Шрифт:
Интервал:
Закладка:
В отличие от римской юриспруденции, которая была наукой, обобщающей юридическую практику, средневековая наука стремилась к формулированию правовых принципов. Римский юрист Павел писал: «Норма – это нечто, кратко излагающее суть дела… Посредством норм передается краткое содержание дела… и если оно неточно, то теряет свою полезность»[74]. Согласно Дигестам Юстиниана, «когда предложение имеет два значения, следует принять то, которое лучше приспособлено к данному делу» (D. 50.17.67), а в семнадцатом титуле пятидесятой книги Дигест говорится, что «ответчики рассматриваются более благоприятно, чем истцы» (D. 50.17.125). Другими словами, нормы не следует рассматривать вне контекста содержания дел, которые они суммируют. Поэтому ни один римский юрист не относился к юридическим нормам как к отвлеченным принципам. Римское право хоть и составляло сложную систему норм, однако они существовали не как интеллектуальные образования, а скорее как красочная мозаика практических решений конкретных юридических вопросов.
По сути, римская юриспруденция имела казуистический характер, и подход к критериям юридических норм у римлян был соответствующий. Критерий оценки позитивных законов, включая обычай, был совсем иным, нежели впоследствии в средние века и Новое время. Этот критерий нес на себе такую же печать прагматичности, как и сами законы. Ульпиан пишет: «Совершенен такой закон, который запрещает что-либо делать, а если это сделано, считает недействительным… Несовершенен такой закон, который запрещает что-нибудь делать, и если это сделано, не отменяет и не налагает наказание… Менее совершенен закон, который запрещает что-нибудь, а если это сделано, не отменяет, но налагает наказание…»[75] Совершенный закон отличается от несовершенного полнотой элементов структуры нормы: предписанием, наказанием, отменой действия, и если не хватает какого-либо элемента, то закон несовершенен. Следовательно, речь не идет о соответствии закона некоторым высшим принципам, здесь осуществляется чисто прагматический подход.
Перед средневековыми мыслителями стояла иная задача. Сформулировать такие нормы, которые, с одной стороны, представляли бы единое целое, с другой – выполняли бы роль внепозитивных критериев для любых позитивных норм.

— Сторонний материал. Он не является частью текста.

(* ===== verification/MbUtils.v ===== *)
(** * Strings in the database encoding

    src/backend/utils/mb/mbutils.c: counting and clipping strings by character
    ([pg_mbstrlen_with_len], [pg_encoding_mbcliplen], [pg_mbcharcliplen]), their
    verification ([pg_verify_mbstr], [pg_verify_mbstr_len]) and the conversions
    between the database encoding and others ([pg_any_to_server],
    [pg_server_to_any], [pg_do_encoding_conversion]).

    The conversion procedures are catalog entries ([FindDefaultConversionProc]):
    they are a parameter of the session, with what the code relies on as
    hypotheses. *)

From S2P Require Import Prelude Utf8 Encoding.

(** ** Walking a string *)

Definition report_invalid_encoding {A} : result A :=
  ereport ERRCODE_CHARACTER_NOT_IN_REPERTOIRE "invalid byte sequence for encoding".

(** [pg_mblen_with_len]: the length of the first character, an error when the
    character would pass the end of the range. *)
Definition pg_mblen_with_len (e : pg_enc) (mbstr : bytes) (limit : nat) : result nat :=
  let length := mblen (pg_wchar_table e) mbstr in
  if (limit <? length)%nat then report_invalid_encoding else Ok length.

(** The loop of [pg_mbstrlen_with_len]; every iteration consumes a byte. *)
Fixpoint mbstrlen_loop (fuel : nat) (e : pg_enc) (mbstr : bytes) (limit len : nat) : result nat :=
  match fuel with
  | O => Ok len
  | S fuel' =>
      if (0 <? limit)%nat && negb (byte_at mbstr 0 =? 0) then
        l ← pg_mblen_with_len e mbstr limit;
        mbstrlen_loop fuel' e (drop l mbstr) (limit - l) (S len)
      else Ok len
  end.

Definition pg_mbstrlen_with_len (e : pg_enc) (mbstr : bytes) (limit : nat) : result nat :=
  if (maxmblen (pg_wchar_table e) =? 1)%nat then Ok limit else mbstrlen_loop limit e mbstr limit 0.

(** [cliplen]: single-byte encodings. *)
Fixpoint cliplen_loop (str : bytes) (len : nat) : nat :=
  match len, str with
  | S len', c :: str' => if ord c =? 0 then O else S (cliplen_loop str' len')
  | _, _ => O
  end.

Definition cliplen (str : bytes) (len limit : nat) : nat := cliplen_loop str (Nat.min len limit).

Fixpoint mbcliplen_loop (fuel : nat) (e : pg_enc) (mbstr : bytes) (len limit clen : nat) : nat :=
  match fuel with
  | O => clen
  | S fuel' =>
      if (0 <? len)%nat && negb (byte_at mbstr 0 =? 0) then
        let l := mblen (pg_wchar_table e) mbstr in
        if (limit <? clen + l)%nat then clen
        else
          let clen := (clen + l)%nat in
          if (clen =? limit)%nat then clen
          else mbcliplen_loop fuel' e (drop l mbstr) (len - l) limit clen
      else clen
  end.

Definition pg_encoding_mbcliplen (e : pg_enc) (mbstr : bytes) (len limit : nat) : nat :=
  if (pg_encoding_max_length e =? 1)%nat then cliplen mbstr len limit
  else mbcliplen_loop len e mbstr len limit 0.

Fixpoint mbcharcliplen_loop (fuel : nat) (e : pg_enc) (mbstr : bytes) (len limit clen nch : nat) : result nat :=
  match fuel with
  | O => Ok clen
  | S fuel' =>
      if (0 <? len)%nat && negb (byte_at mbstr 0 =? 0) then
        l ← pg_mblen_with_len e mbstr len;
        if (limit <? S nch)%nat then Ok clen
        else mbcharcliplen_loop fuel' e (drop l mbstr) (len - l) limit (clen + l) (S nch)
      else Ok clen
  end.

Definition pg_mbcharcliplen (e : pg_enc) (mbstr : bytes) (len limit : nat) : result nat :=
  if (maxmblen (pg_wchar_table e) =? 1)%nat then Ok (cliplen mbstr len limit)
  else mbcharcliplen_loop len e mbstr len limit 0 0.

(** ** Verification *)

(** [pg_verify_mbstr] with [noError = false]. *)
Definition pg_verify_mbstr (e : pg_enc) (mbstr : bytes) : result bool :=
  match mbverifystr (pg_wchar_table e) mbstr with
  | Some oklen => if (oklen =? length mbstr)%nat then Ok true else report_invalid_encoding
  | None => ereport ERRCODE_INTERNAL_ERROR "read outside the buffer"
  end.

Fixpoint verify_len_loop (fuel : nat) (e : pg_enc) (mbstr : bytes) (mb_len : nat) : result nat :=
  match fuel, mbstr with
  | S fuel', c :: rest =>
      if negb (highbit (ord c)) then
        if ord c =? 0 then report_invalid_encoding else verify_len_loop fuel' e rest (S mb_len)
      else
        match mbverifychar (pg_wchar_table e) mbstr with
        | None => ereport ERRCODE_INTERNAL_ERROR "read outside the buffer"
        | Some None => report_invalid_encoding
        | Some (Some l) => verify_len_loop fuel' e (drop l mbstr) (S mb_len)
        end
  | _, _ => Ok mb_len
  end.

(** [pg_verify_mbstr_len] with [noError = false]. *)
Definition pg_verify_mbstr_len (e : pg_enc) (mbstr : bytes) : result nat :=
  if (pg_encoding_max_length e <=? 1)%nat then
    if (nul_prefix mbstr =? length mbstr)%nat then Ok (length mbstr) else report_invalid_encoding
  else verify_len_loop (length mbstr) e mbstr 0.

(** ** Conversion *)

(** The session: the two encodings, the catalog's default conversions and those
    [SetClientEncoding] has cached. *)
Record mb_session := mk_mb_session {
  DatabaseEncoding : pg_enc;
  ClientEncoding : pg_enc;
  FindDefaultConversionProc : pg_enc -> pg_enc -> option (bytes -> result bytes);
  ToServerConvProc : option (bytes -> result bytes);
  ToClientConvProc : option (bytes -> result bytes)
}.

Definition MaxAllocSize : Z := 1073741823.

(** The check of a long result before it is handed back; a conversion result is
    a C string. *)
Definition check_result_size (src result : bytes) : Prelude.result bytes :=
  if (1000000 <? Z.of_nat (length src)) && (MaxAllocSize <=? Z.of_nat (length result))
  then ereport ERRCODE_PROGRAM_LIMIT_EXCEEDED "out of memory"
  else Ok result.

(** [pg_do_encoding_conversion], inside a transaction. *)
Definition pg_do_encoding_conversion (m : mb_session) (src : bytes) (src_encoding dest_encoding : pg_enc)
    : result bytes :=
  if (length src =? 0)%nat then Ok src
  else if bool_decide (src_encoding = dest_encoding) then Ok src
  else if bool_decide (dest_encoding = PG_SQL_ASCII) then Ok src
  else if bool_decide (src_encoding = PG_SQL_ASCII) then
    _ ← pg_verify_mbstr dest_encoding src; Ok src
  else
    match FindDefaultConversionProc m src_encoding dest_encoding with
    | None => ereport ERRCODE_UNDEFINED_FUNCTION "default conversion function does not exist"
    | Some proc => r ← proc src; check_result_size src r
    end.

Definition perform_default_encoding_conversion (m : mb_session) (src : bytes) (is_client_to_server : bool)
    : result bytes :=
  match (if is_client_to_server then ToServerConvProc m else ToClientConvProc m) with
  | None => Ok src
  | Some proc => r ← proc src; check_result_size src r
  end.

Definition ascii_only (s : bytes) : bool := forallb (fun c => negb ((ord c =? 0) || highbit (ord c))) s.

Definition pg_any_to_server (m : mb_session) (s : bytes) (encoding : pg_enc) : result bytes :=
  if (length s =? 0)%nat then Ok s
  else if bool_decide (encoding = DatabaseEncoding m) || bool_decide (encoding = PG_SQL_ASCII) then
    _ ← pg_verify_mbstr (DatabaseEncoding m) s; Ok s
  else if bool_decide (DatabaseEncoding m = PG_SQL_ASCII) then
    if PG_VALID_BE_ENCODING encoding then _ ← pg_verify_mbstr encoding s; Ok s
    else if ascii_only s then Ok s
    else ereport ERRCODE_CHARACTER_NOT_IN_REPERTOIRE "invalid byte value for encoding"
  else if bool_decide (encoding = ClientEncoding m) then perform_default_encoding_conversion m s true
  else pg_do_encoding_conversion m s encoding (DatabaseEncoding m).

Definition pg_server_to_any (m : mb_session) (s : bytes) (encoding : pg_enc) : result bytes :=
  if (length s =? 0)%nat then Ok s
  else if bool_decide (encoding = DatabaseEncoding m) || bool_decide (encoding = PG_SQL_ASCII) then Ok s
  else if bool_decide (DatabaseEncoding m = PG_SQL_ASCII) then
    _ ← pg_verify_mbstr encoding s; Ok s
  else if bool_decide (encoding = ClientEncoding m) then perform_default_encoding_conversion m s false
  else pg_do_encoding_conversion m s (DatabaseEncoding m) encoding.

(** ** The LATIN1 conversions (utf8_and_iso8859_1.c), with [noError = false] *)

Fixpoint iso8859_1_to_utf8 (src : bytes) : result bytes :=
  match src with
  | [] => Ok []
  | ch :: src' =>
      let c := ord ch in
      if c =? 0 then report_invalid_encoding
      else
        dest ← iso8859_1_to_utf8 src';
        Ok ((if negb (highbit c) then [chr c]
             else [chr (Z.lor (Z.shiftr c 6) 192); chr (Z.lor (Z.land c 63) 128)]) ++ dest)
  end.

Definition report_untranslatable_char {A} : result A :=
  ereport ERRCODE_UNTRANSLATABLE_CHARACTER "character has no equivalent in encoding".

Fixpoint utf8_to_iso8859_1_loop (fuel : nat) (src : bytes) : result bytes :=
  match fuel, src with
  | S fuel', ch :: src' =>
      let c := ord ch in
      if c =? 0 then report_invalid_encoding
      else if negb (highbit c) then dest ← utf8_to_iso8859_1_loop fuel' src'; Ok (chr c :: dest)
      else
        let l := pg_utf_mblen c in
        match (if (length src <? l)%nat then Some false else pg_utf8_islegal src l) with
        | None => ereport ERRCODE_INTERNAL_ERROR "read outside the buffer"
        | Some false => report_invalid_encoding
        | Some true =>
            if negb (l =? 2)%nat then report_untranslatable_char
            else
              let c1 := Z.land (byte_at src 1) 63 in
              let c := Z.lor (Z.shiftl (Z.land c 31) 6) c1 in
              if (128 <=? c) && (c <=? 255) then dest ← utf8_to_iso8859_1_loop fuel' (drop 2 src); Ok (chr c :: dest)
              else report_untranslatable_char
        end
  | _, _ => Ok []
  end.

Definition utf8_to_iso8859_1 (src : bytes) : result bytes := utf8_to_iso8859_1_loop (length src) src.

(** ** Valid strings are sequences of characters *)

Definition valid (e : pg_enc) (s : bytes) : Prop := pg_verify_mbstr e s = Ok true.
Abbreviation is_char_of e := (is_char (encoding_char e)).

Дело заключалось в том, что римская правовая мысль не имела в своем арсенале «священные тексты» (Библию), тогда как средневековая правовая мысль столкнулась с проблемой толкования библейского текста. Библия демонстрировала несколько иной подход в формулировании социальных норм. Библейские нормы были предельно обобщенными (нравственными сентенциями): «не убий», «не укради», «не противодействуй злу насилием», «браки заключаются на небесах, следовательно, нерасторжимы». Подобного рода нормы в форме предельных нравственных сентенций вряд ли могли непосредственно разрешить юридические казусы.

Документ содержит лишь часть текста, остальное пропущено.